James May with students outside the CAVE

- Derren Brown: The Heist, shown on Channel 4 in January 2006, featured brief exterior shots of the Front Quad and University Street.
- James May filmed part of an episode of James May's Big Ideas around UCL and inside the CAVE in Malet Place Engineering Building in February 2008.

==Advert recordings==
- Kit Kat filmed an advert featuring pop group Girls Aloud for the Kit Kat Senses bar in the evening of Tuesday 18 into the early morning of Wednesday 19 March 2008. The presence of Girls Aloud attracted much attention from the press, the paparazzi and bloggers and the filming was discussed on UCL's student radio station, Rare FM, by DJs presenting at the time.

==DVD recordings==
The Bloomsbury Theatre has been used as the venue for DVD recordings of stand-up comedians' tours.
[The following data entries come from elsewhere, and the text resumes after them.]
(* ===== verification/BtreeBuild.v ===== *)
(** Storing a map in a new database file (backend/btree/src/v3/tree.rs): the
    bulk builder, which streams leaves, overflow chains and the levels of
    internal pages into a file, the header written last, and the verification of
    the file before it is published.

    The entries of the [BTreeMap] are a list in the order of the keys. *)

From stdpp Require Import gmap.
From S2P Require Import Prelude BtreeFormat BtreeCell BtreePage BtreeSplit BtreeTransaction BtreeUpdate.
From S2P Require Import BtreeQuery BtreeRecovery BtreeVerify.

Section Build.
Context {CK : Checksum} {KC : KeyCodec} {LZ : Lz4}.

(** ** The page sink *)

Record NodeInfo := { node_page_id : Z; minimum_key : list byte }.

(** The temporary file and the next page id. *)
Record PageSink := { sink_file : list byte; sink_next : Z }.

Definition sink_new : PageSink := {| sink_file := []; sink_next := 0 |}.

Definition sink_allocate (s : PageSink) : io_result (Z * PageSink) :=
  next ← ok_or (checked_add (sink_next s) 1) (invalid_input "page count exceeds u64");
  Ok (sink_next s, {| sink_file := sink_file s; sink_next := next |}).

Definition allocate_many (s : PageSink) (count : Z) : io_result (Z * PageSink) :=
  count ← ok_or (try_fit 64 count) (invalid_input "page count exceeds u64");
  next ← ok_or (checked_add (sink_next s) count) (invalid_input "page count exceeds u64");
  Ok (sink_next s, {| sink_file := sink_file s; sink_next := next |}).

(** [write_all_at_offset] extends the file when it writes past its end. *)
Definition sink_write (s : PageSink) (page_id : Z) (page : list byte) : io_result PageSink :=
  offset ← ok_or (checked_mul page_id PAGE_SIZE) (invalid_input "page offset overflow");
  Ok {| sink_file := write_bytes (sink_file s) offset page; sink_next := sink_next s |}.

(** ** Overflow chains *)

(** The loop of [allocate_overflow_chain]; [index] counts the payloads. *)
Fixpoint write_payloads (s : PageSink) (head count index : Z) (payloads : list (list byte)) : io_result PageSink :=
  match payloads with
  | [] => Ok s
  | payload :: payloads =>
      index64 ← ok_or (try_fit 64 index) (invalid_input "overflow index exceeds u64");
      page_id ← ok_or (checked_add head index64) (invalid_input "overflow page id overflow");
      next ← (if index + 1 =? count then Ok 0
              else ok_or (checked_add page_id 1) (invalid_input "overflow page id overflow"));
      page ← encode_overflow_page page_id u64_max next payload;
      s ← sink_write s page_id page;
      write_payloads s head count (index + 1) payloads
  end.

Definition allocate_overflow_chain (s : PageSink) (stored : list byte) : io_result (Z * PageSink) :=
  let count := div_ceil (len stored) OVERFLOW_PAYLOAD_LEN in
  if count =? 0 then Err (invalid_input "overflow value must not be empty") else
  a ← allocate_many s count;
  s ← write_payloads a.2 a.1 count 0 (chunks OVERFLOW_PAYLOAD_LEN stored);
  Ok (a.1, s).

(** ** The leaves *)

Definition finish_leaf (s : PageSink) (page_id left right : Z) (cells : list (list byte)) : io_result PageSink :=
  page ← leaf_page page_id left right cells;
  sink_write s page_id page.

(** The locals of [build_leaf_level]. *)
Record LeafLevel := {
  ll_sink : PageSink;
  ll_leaf_id : Z;
  ll_left_leaf : Z;
  ll_cells : list (list byte);
  ll_leaves : list NodeInfo;
  ll_minimum : option (list byte);
}.

(** The cell of an entry, with the chain of a value that is not inline. *)
Definition build_cell (s : PageSink) (leaf_id : Z) (key_bytes raw_value : list byte) : io_result (list byte * PageSink) :=
  logical_len ← ok_or (try_fit 32 (len raw_value)) (invalid_input "serialized value exceeds u32");
  stored ← encode_value raw_value;
  let stored_bytes := as_slice stored in
  inline_footprint ← ok_or (size ← checked_add SLOT_LEN 24;
                            size ← checked_add size (len key_bytes);
                            checked_add size (len stored_bytes))
                           (invalid_input "leaf cell footprint overflow");
  if (len stored_bytes <=? MAX_INLINE_STORED_VALUE) && (inline_footprint <=? MAX_CELL_FOOTPRINT) then
    c ← encode_inline_leaf_cell key_bytes logical_len (stored_compression stored) stored_bytes;
    Ok (c, s)
  else
    a ← allocate_overflow_chain s stored_bytes;
    stored_len ← ok_or (try_fit 32 (len stored_bytes)) (invalid_input "stored value exceeds u32");
    c ← encode_overflow_leaf_cell key_bytes logical_len (stored_compression stored) stored_len a.1
          (stored_value_checksum stored_bytes) leaf_id u64_max;
    Ok (c, a.2).

(** A full leaf is finished and the next one started. *)
Definition next_leaf (l : LeafLevel) : io_result LeafLevel :=
  a ← sink_allocate (ll_sink l);
  s ← finish_leaf a.2 (ll_leaf_id l) (ll_left_leaf l) a.1 (ll_cells l);
  minimum ← ok_or (ll_minimum l) (invalid_input "non-empty leaf has no minimum key");
  Ok {| ll_sink := s; ll_leaf_id := a.1; ll_left_leaf := ll_leaf_id l; ll_cells := [];
        ll_leaves := ll_leaves l ++ [{| node_page_id := ll_leaf_id l; minimum_key := minimum |}]; ll_minimum := None |}.

Definition with_sink (l : LeafLevel) (s : PageSink) : LeafLevel :=
  {| ll_sink := s; ll_leaf_id := ll_leaf_id l; ll_left_leaf := ll_left_leaf l; ll_cells := ll_cells l;
     ll_leaves := ll_leaves l; ll_minimum := ll_minimum l |}.

Definition push_cell (l : LeafLevel) (key_bytes c : list byte) : LeafLevel :=
  {| ll_sink := ll_sink l; ll_leaf_id := ll_leaf_id l; ll_left_leaf := ll_left_leaf l; ll_cells := ll_cells l ++ [c];
     ll_leaves := ll_leaves l;
     ll_minimum := match ll_cells l with [] => Some key_bytes | _ => ll_minimum l end |}.

(** The body of the loop over the entries. *)
Definition add_entry (l : LeafLevel) (key_bytes raw_value : list byte) : io_result LeafLevel :=
  c ← build_cell (ll_sink l) (ll_leaf_id l) key_bytes raw_value;
  let l := with_sink l c.2 in
  next_usage ← checked_page_usage PAGE_HEADER_LEN (ll_cells l ++ [c.1]) MAX_CELL_FOOTPRINT;
  l ← (if PAGE_SIZE <? next_usage then next_leaf l else Ok l);
  Ok (push_cell l key_bytes c.1).

Context {V : Type} (binary_serialize : V → io_result (list byte)).

Fixpoint add_entries (l : LeafLevel) (entries : list (key * V)) : io_result LeafLevel :=
  match entries with
  | [] => Ok l
  | (k, v) :: entries =>
      raw_value ← binary_serialize v;
      l ← add_entry l (key_to_vec k) raw_value;
      add_entries l entries
  end.

Definition build_leaf_level (entries : list (key * V)) (s : PageSink) : io_result (list NodeInfo * PageSink) :=
  a ← sink_allocate s;
  l ← add_entries {| ll_sink := a.2; ll_leaf_id := a.1; ll_left_leaf := 0; ll_cells := []; ll_leaves := [];
                     ll_minimum := None |} entries;
  s ← finish_leaf (ll_sink l) (ll_leaf_id l) (ll_left_leaf l) 0 (ll_cells l);
  Ok (ll_leaves l ++ [{| node_page_id := ll_leaf_id l; minimum_key := default [] (ll_minimum l) |}], s).

(** ** The internal levels *)

(** How many of the following children fit in a page that has [used] bytes. *)
Fixpoint children_that_fit (used : Z) (level : list NodeInfo) : io_result nat :=
  match level with
  | [] => Ok O
  | child :: level =>
      cell_len ← ok_or (checked_add 12 (len (minimum_key child))) (invalid_input "internal cell length overflow");
      next ← ok_or (size ← checked_add used SLOT_LEN; checked_add size cell_len)
                   (invalid_input "internal page usage overflow");
      if PAGE_SIZE <? next then Ok O else
      n ← children_that_fit next level;
      Ok (S n)
  end.

(** The first loop of [group_internal_children]; a group has a child, so the
    number of children is enough fuel. *)
Fixpoint group_loop (fuel : nat) (start : nat) (level : list NodeInfo) : io_result (list (nat * nat)) :=
  match fuel with
  | O => Ok []
  | S fuel =>
      match drop start level with
      | [] => Ok []
      | _ :: following =>
          n ← children_that_fit (PAGE_HEADER_LEN + 8) following;
          let end_ := (start + 1 + n)%nat in
          rest ← group_loop fuel end_ level;
          Ok ((start, end_) :: rest)
      end
  end.

(** A last group of one child takes one from the group before. *)
Definition balance_last (groups : list (nat * nat)) : io_result (list (nat * nat)) :=
  match reverse groups with
  | (from, to) :: previous :: rest =>
      if (to - from =? 1)%nat then
        moved ← (if (previous.2 =? 0)%nat then Err (invalid_input "internal grouping underflow") else Ok (previous.2 - 1)%nat);
        if (moved <=? previous.1)%nat then Err (invalid_input "internal page cannot retain two children") else
        Ok (reverse ((moved, to) :: (previous.1, moved) :: rest))
      else Ok groups
  | _ => Ok groups
  end.

Definition group_internal_children (level : list NodeInfo) : io_result (list (nat * nat)) :=
  groups ← group_loop (length level) 0 level;
  balance_last groups.

Fixpoint encode_children (page_id : Z) (children : list NodeInfo) : io_result (list (list byte)) :=
  match children with
  | [] => Ok []
  | child :: children =>
      encoded ← encode_internal_cell (minimum_key child) (node_page_id child) page_id u64_max;
      rest ← encode_children page_id children;
      Ok (encoded :: rest)
  end.

(** The body of the loop of [build_parent_level]. *)
Definition build_parent (children : list NodeInfo) (s : PageSink) : io_result (NodeInfo * PageSink) :=
  match children with
  | first_child :: _ :: _ =>
      a ← sink_allocate s;
      cells ← encode_children a.1 (tail children);
      encoded ← internal_page a.1 (node_page_id first_child) cells;
      s ← sink_write a.2 a.1 encoded;
      Ok ({| node_page_id := a.1; minimum_key := minimum_key first_child |}, s)
  | _ => Err (invalid_input "internal page requires two children")
  end.

Fixpoint build_parents (level : list NodeInfo) (groups : list (nat * nat)) (s : PageSink)
    : io_result (list NodeInfo * PageSink) :=
  match groups with
  | [] => Ok ([], s)
  | (start, end_) :: groups =>
      children ← ok_or (get_range level (Z.of_nat start) (Z.of_nat end_)) (invalid_input "internal child range is invalid");
      p ← build_parent children s;
      rest ← build_parents level groups p.2;
      Ok (p.1 :: rest.1, rest.2)
  end.

Definition build_parent_level (level : list NodeInfo) (s : PageSink) : io_result (list NodeInfo * PageSink) :=
  groups ← group_internal_children level;
  build_parents level groups s.

(** The loop of [build_pages]: every level has at most half the nodes of the
    one below it, so the number of leaves is enough fuel. *)
Fixpoint build_levels (fuel : nat) (level : list NodeInfo) (s : PageSink) : io_result (list NodeInfo * PageSink) :=
  match fuel with
  | O => Ok (level, s)
  | S fuel =>
      if (1 <? length level)%nat then
        up ← build_parent_level level s;
        build_levels fuel up.1 up.2
      else Ok (level, s)
  end.

Definition build_pages (entries : list (key * V)) (s : PageSink) : io_result (Z * PageSink) :=
  a ← sink_allocate s;
  if negb (a.1 =? 0) then Err (invalid_input "database header must be the first allocated page") else
  leaves ← build_leaf_level entries a.2;
  up ← match entries with [] => Ok leaves | _ => build_levels (length leaves.1) leaves.1 leaves.2 end;
  root ← ok_or (head up.1) (invalid_input "tree has no root page");
  Ok (node_page_id root, up.2).

(** ** The file *)

(** The closure [prepared] of [store_exclusive_with_directory_sync]: the bytes
    of the temporary file, the root and the report of the verification.  The
    identity is a random UUID. *)
Definition prepare_store (database_uuid : list byte) (meta : BPlusTreeMetadata) (entries : list (key * V))
    : io_result (list byte * Z * VerificationReport) :=
  built ← build_pages entries sink_new;
  header ← database_header_encode {| root_page_id := built.1; next_page_id := sink_next built.2; free_page_head := 0;
             generation := 1; database_id := database_uuid; metadata := meta |};
  s ← sink_write built.2 0 header;
  q ← from_file_unlocked (sink_file s);
  report ← fst (verify_full q);
  Ok (sink_file s, built.1, report).

(** ** The tree in memory *)

(** [BPlusTree]: the entries of its [BTreeMap] in the order of the keys. *)
Record BPlusTree := { tree_entries : list (key * V); tree_metadata : BPlusTreeMetadata; dirty : bool }.

Definition tree_new : BPlusTree := {| tree_entries := []; tree_metadata := MetadataEmpty; dirty := true |}.

Definition set_metadata (t : BPlusTree) (m : BPlusTreeMetadata) : BPlusTree :=
  {| tree_entries := tree_entries t; tree_metadata := m; dirty := true |}.

(** [BTreeMap::insert]: a key that is present keeps its place. *)
Fixpoint map_insert (k : key) (v : V) (l : list (key * V)) : list (key * V) :=
  match l with
  | [] => [(k, v)]
  | (k', v') :: l =>
      match key_cmp k k' with
      | Lt => (k, v) :: (k', v') :: l
      | Eq => (k', v) :: l
      | Gt => (k', v') :: map_insert k v l
      end
  end.

Definition tree_insert (t : BPlusTree) (k : key) (v : V) : BPlusTree :=
  {| tree_entries := map_insert k v (tree_entries t); tree_metadata := tree_metadata t; dirty := true |}.

(** The loop of [load] over the iterator of a query. *)
Fixpoint load_entries (binary_deserialize : list byte → io_result V) (fuel : nat) (sq : CursorState * BPlusTreeQuery)
    (l : list (key * V)) : io_result (list (key * V)) :=
  match fuel with
  | O => Ok l
  | S fuel =>
      match cursor_next binary_deserialize sq with
      | (None, _) => Ok l
      | (Some (Err e), _) => Err e
      | (Some (Ok (k, v)), sq) => load_entries binary_deserialize fuel sq (map_insert k v l)
      end
  end.

(** A page has at most 1,024 cells, so a file has fewer entries than the fuel. *)
Definition load (binary_deserialize : list byte → io_result V) (q : BPlusTreeQuery) : io_result BPlusTree :=
  l ← load_entries binary_deserialize (Z.to_nat (1024 * q_next q)) (cursor_new Unbounded, q) [];
  Ok {| tree_entries := l; tree_metadata := metadata (q_header q); dirty := false |}.

Definition store_image (database_uuid : list byte) (t : BPlusTree) : io_result (list byte * Z * VerificationReport) :=
  prepare_store database_uuid (tree_metadata t) (tree_entries t).
End Build.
- Former UCL student Ricky Gervais recorded Ricky Gervais Live: Animals for DVD in the Bloomsbury Theatre in 2003.
- Jimmy Carr recorded Jimmy Carr: Live in 2004, Jimmy Carr: Stand Up in 2005 and Jimmy Carr: Comedian in 2007 for DVD in the Bloomsbury Theatre.
- Harry Hill's recorded Harry Hill in Hooves for DVD in the Bloomsbury Theatre in 2005.
- Lee Mack recorded Lee Mack: Live for DVD in the Bloomsbury Theatre in 2006.
- Caroline Reid played Pam Ann in a DVD recording of her show Come Fly With Me performed in the Bloomsbury Theatre in September 2007.

Musicians The Zombies recorded The Zombies Live At The Bloomsbury Theatre, London for CD and DVD in the Bloomsbury Theatre in 2006.

==Student media==
UCL Union's societies, including the UCLU Film & TV Society and the UCLU Drama Society, often film in and around UCL.